START DATA

(* ===== verification/Health.v ===== *)
(** * [internal/service/health.go]: the observed ledger's call tracker

    The fields [nextID], [active], [oldestID], [oldestStarted] and [lastSuccess]
    of [observedLedger] and the critical sections that change them: the locked
    part of [begin], the locked part of the function [begin] returns, and the
    locked part of [Health].  The composition of these sections around a ledger
    call is in [Interface.v].  [findOldest] ranges over a Go map, whose order is
    unspecified: the order is an argument. *)
From S2P Require Import Prelude GoBase.
Import GoInt GoTime GoError.
Local Open Scope Z_scope.

Record LedgerHealth := mkLedgerHealth {
  Ready : bool;
  InFlight : Z;
  Oldest : Duration;
  LastSuccess : Time }.

Record observedLedger := mkObservedLedger {
  stallThreshold : Duration;
  nextID : Z;
  active : gmap Z Time;
  oldestID : Z;
  oldestStarted : Time;
  lastSuccess : Time }.

Definition newObservedLedger (threshold : Duration) : observedLedger :=
  let threshold := if threshold <=? 0 then dmul 2 Second else threshold in
  mkObservedLedger threshold 0 ∅ 0 zeroTime zeroTime.

(** One iteration of the loop of [findOldest]. *)
Definition oldest_step (acc : Z * Time) (entry : Z * Time) : Z * Time :=
  if IsZero (snd acc) || Before (snd entry) (snd acc) then entry else acc.

Definition findOldest (order : list (Z * Time)) (l : observedLedger) : observedLedger :=
  let '(id, started) := foldl oldest_step (0, zeroTime) order in
  mkObservedLedger (stallThreshold l) (nextID l) (active l) id started (lastSuccess l).

(** [begin] between [Lock] and [Unlock]: the call's id and the new state. *)
Definition begin_locked (started : Time) (l : observedLedger) : Z * observedLedger :=
  let id := uint64 (nextID l + 1) in
  let earlier := IsZero (oldestStarted l) || Before started (oldestStarted l) in
  (id, mkObservedLedger (stallThreshold l) id (<[id := started]> (active l))
         (if earlier then id else oldestID l)
         (if earlier then started else oldestStarted l)
         (lastSuccess l)).

(** The function [begin] returns, between [Lock] and [Unlock].  [order] lists
    the map left after the deletion. *)
Definition done_locked (order : gmap Z Time → list (Z * Time)) (id : Z) (completed : Time)
    (err : option error) (l : observedLedger) : observedLedger :=
  let l1 := mkObservedLedger (stallThreshold l) (nextID l) (delete id (active l)) (oldestID l)
    (oldestStarted l) (if err is Some _ then lastSuccess l else completed) in
  if id =? oldestID l then findOldest (order (active l1)) l1 else l1.

Definition Health (now : Time) (l : observedLedger) : LedgerHealth :=
  let inFlight := size (active l) in
  let oldest := if IsZero (oldestStarted l) then 0 else Sub now (oldestStarted l) in
  mkLedgerHealth (oldest <? stallThreshold l) (Z.of_nat inFlight) oldest (lastSuccess l).

(** ** Invariant *)

(** What [time.Now] returns: a time with a monotonic reading, not the zero one. *)
Definition clock_reading (t : Time) : Prop := IsZero t = false ∧ is_Some (mono t).

Definition map_order (order : gmap Z Time → list (Z * Time)) : Prop :=
  ∀ m, order m ≡ₚ map_to_list m.

Definition no_earlier (t u : Time) : Prop := Before u t = false.

(** [oldestID] and [oldestStarted] name an entry of [active] that started no
    later than any other, and are the zero values when there is none. *)
Definition oldest_ok (m : gmap Z Time) (id : Z) (t : Time) : Prop :=
  (m = ∅ ∧ id = 0 ∧ t = zeroTime) ∨
  (m !! id = Some t ∧ ∀ i u, m !! i = Some u → no_earlier t u).

Record health_wf (l : observedLedger) : Prop := {
  wf_ids : ∀ id t, active l !! id = Some t → 0 < id ≤ nextID l ∧ clock_reading t;
  wf_nextID : 0 ≤ nextID l;
  wf_threshold : 0 < stallThreshold l ≤ maxDuration;
  wf_oldest : oldest_ok (active l) (oldestID l) (oldestStarted l) }.

Lemma before_trans t u v :
  is_Some (mono t) → is_Some (mono u) → is_Some (mono v) →
  no_earlier t u → no_earlier u v → no_earlier t v.
Proof.
  intros [a Ha] [b Hb] [d Hd]. unfold no_earlier, Before, diff. rewrite Ha, Hb, Hd.
  rewrite !Z.ltb_ge. lia.
Qed.

Lemma no_earlier_refl t : no_earlier t t.
Proof. unfold no_earlier, Before, diff. apply Z.ltb_ge. destruct (mono t); lia. Qed.

Lemma before_no_earlier t u : Before t u = true → no_earlier t u.
Proof.
  unfold no_earlier, Before, diff. rewrite Z.ltb_lt, Z.ltb_ge.
  destruct (mono t), (mono u); lia.
Qed.

Lemma zeroTime_IsZero : IsZero zeroTime = true.
Proof. reflexivity. Qed.

(** The loop finds a minimum of what it has seen. *)
Lemma oldest_fold (order : list (Z * Time)) acc :
  Forall (λ e, clock_reading (snd e)) order → clock_reading (snd acc) →
  let r := foldl oldest_step acc order in
  r ∈ acc :: order ∧ clock_reading (snd r) ∧
  Forall (λ e, no_earlier (snd r) (snd e)) (acc :: order).
Proof.
  cbn zeta. revert acc. induction order as [|e order IH]; intros acc Ho Hacc; cbn [foldl].
  { split_and!; [set_solver|done|]. repeat constructor. apply no_earlier_refl. }
  apply Forall_cons in Ho as [He Ho].
  assert (clock_reading (snd (oldest_step acc e))) as Hc
    by (unfold oldest_step; by destruct (_ || _)).
  destruct (IH _ Ho Hc) as (Hin & Hr & Hall). apply Forall_cons in Hall as [Hfirst Hall].
  set (r := foldl oldest_step (oldest_step acc e) order) in *.
  assert (oldest_step acc e = acc ∨ oldest_step acc e = e) as Hcase
    by (unfold oldest_step; destruct (_ || _); auto).
  split_and!; [destruct Hcase as [Hs|Hs]; rewrite Hs in Hin; set_solver|done|].
  assert (no_earlier (snd (oldest_step acc e)) (snd acc) ∧
          no_earlier (snd (oldest_step acc e)) (snd e)) as [Ha Hb].
  { unfold oldest_step. destruct Hacc as [-> _]. cbn [orb].
    destruct (Before (snd e) (snd acc)) eqn:E.
    - split; [by apply before_no_earlier|apply no_earlier_refl].
    - split; [apply no_earlier_refl|exact E]. }
  destruct Hr as [_ Hr], Hacc as [_ Hacc], He as [_ He], Hc as [_ Hc].
  repeat constructor; [by apply (before_trans _ (snd (oldest_step acc e)))..|done].
Qed.

Lemma findOldest_ok order (l : observedLedger) :
  order ≡ₚ map_to_list (active l) →
  (∀ id t, active l !! id = Some t → clock_reading t) →
  oldest_ok (active l) (oldestID (findOldest order l)) (oldestStarted (findOldest order l)).
Proof.
  intros Hperm Hclock. unfold findOldest.
  destruct (foldl _ _ _) as [id started] eqn:Hfold. cbn.
  assert (Forall (λ e, clock_reading (snd e)) order) as Ho.
  { rewrite Hperm. apply Forall_forall. intros [i t] Hin%elem_of_map_to_list. by eapply Hclock. }
  destruct order as [|e order].
  - left. apply Permutation_nil_l in Hperm. symmetry in Hperm. apply map_to_list_empty_iff in Hperm.
    cbn in Hfold. by simplify_eq.
  - right. cbn [foldl] in Hfold.
    replace (oldest_step (0, zeroTime) e) with e in Hfold by done.
    apply Forall_cons in Ho as [He Ho].
    pose proof (oldest_fold order e Ho He) as (Hin & _ & Hall). rewrite Hfold in Hin, Hall.
    rewrite Hperm in Hin, Hall. split; [by apply elem_of_map_to_list|].
    intros i u Hiu. rewrite Forall_forall in Hall. by apply (Hall (i, u)), elem_of_map_to_list.
Qed.

Lemma newObservedLedger_wf threshold :
  threshold ≤ maxDuration → health_wf (newObservedLedger threshold).
Proof.
  intros Hmax. split; cbn; [by intros ??; rewrite lookup_empty|lia| |by left].
  destruct (threshold <=? 0) eqn:E; bool_simpl; [done|lia].
Qed.

Lemma begin_wf started l :
  health_wf l → clock_reading started → nextID l + 1 < 2 ^ 64 →
  health_wf (snd (begin_locked started l)).
Proof.
  intros [Hids Hn Ht Ho] Hc Hlt.
  assert (uint64 (nextID l + 1) = nextID l + 1) as Hid by (apply uint64_id; unfold in_uint64; lia).
  unfold begin_locked. cbn [snd]. rewrite Hid.
  assert (active l !! (nextID l + 1) = None) as Hfresh.
  { destruct (active l !! (nextID l + 1)) eqn:E; [|done]. apply Hids in E. lia. }
  split; cbn; [|lia|done|].
  - intros id t [[<- <-]|[? H]]%lookup_insert_Some; [split; [lia|done]|].
    apply Hids in H. split; [lia|tauto].
  - right. destruct Ho as [(Hempty & _ & Hz)|[Hlook Hmin]].
    + rewrite Hz, zeroTime_IsZero. cbn [orb]. rewrite lookup_insert_eq. split; [done|].
      intros i u [[<- <-]|[? H]]%lookup_insert_Some; [apply no_earlier_refl|].
      by rewrite Hempty, lookup_empty in H.
    + destruct (Hids _ _ Hlook) as [Hrange Hclock]. pose proof Hclock as [Hz Hm]. rewrite Hz. cbn [orb].
      destruct (Before started (oldestStarted l)) eqn:E.
      * rewrite lookup_insert_eq. split; [done|].
        intros i u [[<- <-]|[? H]]%lookup_insert_Some; [apply no_earlier_refl|].
        apply (before_trans _ (oldestStarted l)); [apply Hc|done|by apply (Hids _ _ H)| |by eapply Hmin].
        by apply before_no_earlier.
      * rewrite lookup_insert_ne by lia. split; [done|].
        intros i u [[<- <-]|[? H]]%lookup_insert_Some; [exact E|by eapply Hmin].
Qed.

Lemma findOldest_active order l : active (findOldest order l) = active l.
Proof. unfold findOldest. by destruct (foldl _ _ _). Qed.
Lemma findOldest_nextID order l : nextID (findOldest order l) = nextID l.
Proof. unfold findOldest. by destruct (foldl _ _ _). Qed.
Lemma findOldest_threshold order l : stallThreshold (findOldest order l) = stallThreshold l.
Proof. unfold findOldest. by destruct (foldl _ _ _). Qed.

Lemma done_active order id completed err l :
  active (done_locked order id completed err l) = delete id (active l).
Proof. unfold done_locked. case_match; [by rewrite findOldest_active|done]. Qed.
Lemma done_nextID order id completed err l :
  nextID (done_locked order id completed err l) = nextID l.
Proof. unfold done_locked. case_match; [by rewrite findOldest_nextID|done]. Qed.
Lemma done_threshold order id completed err l :
  stallThreshold (done_locked order id completed err l) = stallThreshold l.
Proof. unfold done_locked. case_match; [by rewrite findOldest_threshold|done]. Qed.

Lemma done_wf order id completed err l :
  map_order order → health_wf l → health_wf (done_locked order id completed err l).
Proof.
  intros Hord [Hids Hn Ht Ho]. split.
  - intros i t. rewrite done_active, done_nextID. intros [_ H]%lookup_delete_Some. by eapply Hids.
  - by rewrite done_nextID.
  - by rewrite done_threshold.
  - unfold done_locked. cbn [active]. set (l1 := mkObservedLedger _ _ _ _ _ _).
    destruct (Z.eqb_spec id (oldestID l)) as [->|Hne].
    + rewrite findOldest_active. apply findOldest_ok; [apply Hord|].
      intros i t H. cbn in H. apply lookup_delete_Some in H as [_ H]. by eapply Hids.
    + cbn. destruct Ho as [(Hempty & -> & ->)|[Hlook Hmin]].
      * left. rewrite Hempty, delete_empty. done.
      * right. rewrite lookup_delete_ne by done. split; [done|].
        intros i u [_ H]%lookup_delete_Some. by eapply Hmin.
Qed.

(** ** What [Health] reports *)

(** The age of a call at [now], as [now.Sub(started)] computes it. *)
Definition age (now started : Time) : Duration := Sub now started.

Lemma age_mono now t u :
  is_Some (mono now) → is_Some (mono t) → is_Some (mono u) → no_earlier t u → age now u ≤ age now t.
Proof.
  intros [a Ha] [b Hb] [d Hd]. unfold no_earlier, Before, age, Sub, diff, saturate.
  rewrite Ha, Hb, Hd, Z.ltb_ge. lia.
Qed.

(** The service is ready exactly when every call in flight is younger than the
    threshold; in particular an idle service is ready. *)
Lemma Health_Ready_iff now l :
  health_wf l → is_Some (mono now) →
  Ready (Health now l) = true ↔ ∀ id t, active l !! id = Some t → age now t < stallThreshold l.
Proof.
  intros [Hids Hn Ht Ho] Hnow. unfold Health. cbn [Ready]. rewrite Z.ltb_lt.
  destruct Ho as [(Hempty & _ & Hz)|[Hlook Hmin]].
  - rewrite Hz, zeroTime_IsZero. split; [|lia]. intros _ id t. by rewrite Hempty, lookup_empty.
  - destruct (Hids _ _ Hlook) as [_ [Hz Hm]]. rewrite Hz. split; [|by eauto].
    intros Hlt id t Hid. eapply Z.le_lt_trans; [|exact Hlt].
    apply age_mono; [done..| |by eapply Hmin]. by apply (Hids _ _ Hid).
Qed.

(** ** Sequences of critical sections *)

(** The critical sections of concurrent calls, in the order the lock admits
    them. *)
Inductive health_event :=
| CallBegin (started : Time)
| CallDone (id : Z) (completed : Time) (err : option error).

Definition health_step (order : gmap Z Time → list (Z * Time)) (l : observedLedger)
    (ev : health_event) : observedLedger :=
  match ev with
  | CallBegin started => snd (begin_locked started l)
  | CallDone id completed err => done_locked order id completed err l
  end.

Definition begin_ok (ev : health_event) : Prop :=
  match ev with CallBegin started => clock_reading started | CallDone _ _ _ => True end.

Lemma health_step_nextID order l ev :
  health_wf l → nextID l + 1 < 2 ^ 64 →
  nextID l ≤ nextID (health_step order l ev) ≤ nextID l + 1.
Proof.
  intros [_ Hn _ _] Hlt. destruct ev; cbn.
  - rewrite uint64_id; unfold in_uint64; lia.
  - rewrite done_nextID. lia.
Qed.

(** The invariant holds after any interleaving of fewer than [2^64] calls. *)
Lemma health_run_wf order evs l :
  map_order order → health_wf l → Forall begin_ok evs →
  nextID l + Z.of_nat (length evs) < 2 ^ 64 →
  health_wf (foldl (health_step order) l evs).
Proof.
  intros Hord. revert l. induction evs as [|ev evs IH]; intros l Hwf Hok Hlen; cbn [foldl]; [done|].
  apply Forall_cons in Hok as [Hev Hevs]. cbn [length] in Hlen.
  pose proof (health_step_nextID order l ev Hwf ltac:(lia)). apply IH; [|done|lia].
  destruct ev; cbn; [apply begin_wf; [done..|lia]|by apply done_wf].
Qed.

Lemma health_run_threshold order evs l :
  stallThreshold (foldl (health_step order) l evs) = stallThreshold l.
Proof.
  revert l. induction evs as [|ev evs IH]; intros l; cbn [foldl]; [done|]. rewrite IH.
  destruct ev; cbn; [done|apply done_threshold].
Qed.

(** Readiness is exact.  After any interleaving of fewer than [2^64] calls
    beginning and completing, and for every iteration order of Go's maps, the
    service is ready exactly when each call in flight is younger than the stall
    threshold, and it reports the number of calls in flight. *)
Theorem readiness_is_exact order threshold evs now :
  map_order order → threshold ≤ maxDuration → Forall begin_ok evs →
  Z.of_nat (length evs) < 2 ^ 64 → is_Some (mono now) →
  let l := foldl (health_step order) (newObservedLedger threshold) evs in
  InFlight (Health now l) = Z.of_nat (size (active l)) ∧
  (Ready (Health now l) = true ↔
   ∀ id t, active l !! id = Some t → age now t < stallThreshold (newObservedLedger threshold)).
Proof.
  intros Hord Hmax Hok Hlen Hnow l. split; [done|].
  rewrite <- (health_run_threshold order evs (newObservedLedger threshold)).
  apply Health_Ready_iff; [|done]. apply health_run_wf; [done|by apply newObservedLedger_wf|done|].
  exact Hlen.
Qed.
Definition example_time (n : Z) : Time := mkTime n (Some n).
Lemma readiness_is_exact_witness :
  let l := foldl (health_step map_to_list) (newObservedLedger 5)
             [CallBegin (example_time 3); CallBegin (example_time 7); CallDone 1 (example_time 8) None] in
  InFlight (Health (example_time 9) l) = Z.of_nat (size (active l)) ∧
  (Ready (Health (example_time 9) l) = true ↔
   ∀ id t, active l !! id = Some t → age (example_time 9) t < stallThreshold (newObservedLedger 5)).
Proof.
  apply readiness_is_exact.
  - by intros m.
  - discriminate.
  - repeat constructor; by eexists.
  - reflexivity.
  - by eexists.
Defined.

END DATA

**YOUR OBJECTIVE**
In the data above, retype exactly and only the lines between the one holding "Proof. reflexivity. Qed." and the one holding "assert (clock_reading (snd", inclusive.

**RESPONSE**
Proof. reflexivity. Qed.

(** The loop finds a minimum of what it has seen. *)
Lemma oldest_fold (order : list (Z * Time)) acc :
  Forall (λ e, clock_reading (snd e)) order → clock_reading (snd acc) →
  let r := foldl oldest_step acc order in
  r ∈ acc :: order ∧ clock_reading (snd r) ∧
  Forall (λ e, no_earlier (snd r) (snd e)) (acc :: order).
Proof.
  cbn zeta. revert acc. induction order as [|e order IH]; intros acc Ho Hacc; cbn [foldl].
  { split_and!; [set_solver|done|]. repeat constructor. apply no_earlier_refl. }
  apply Forall_cons in Ho as [He Ho].
  assert (clock_reading (snd (oldest_step acc e))) as Hc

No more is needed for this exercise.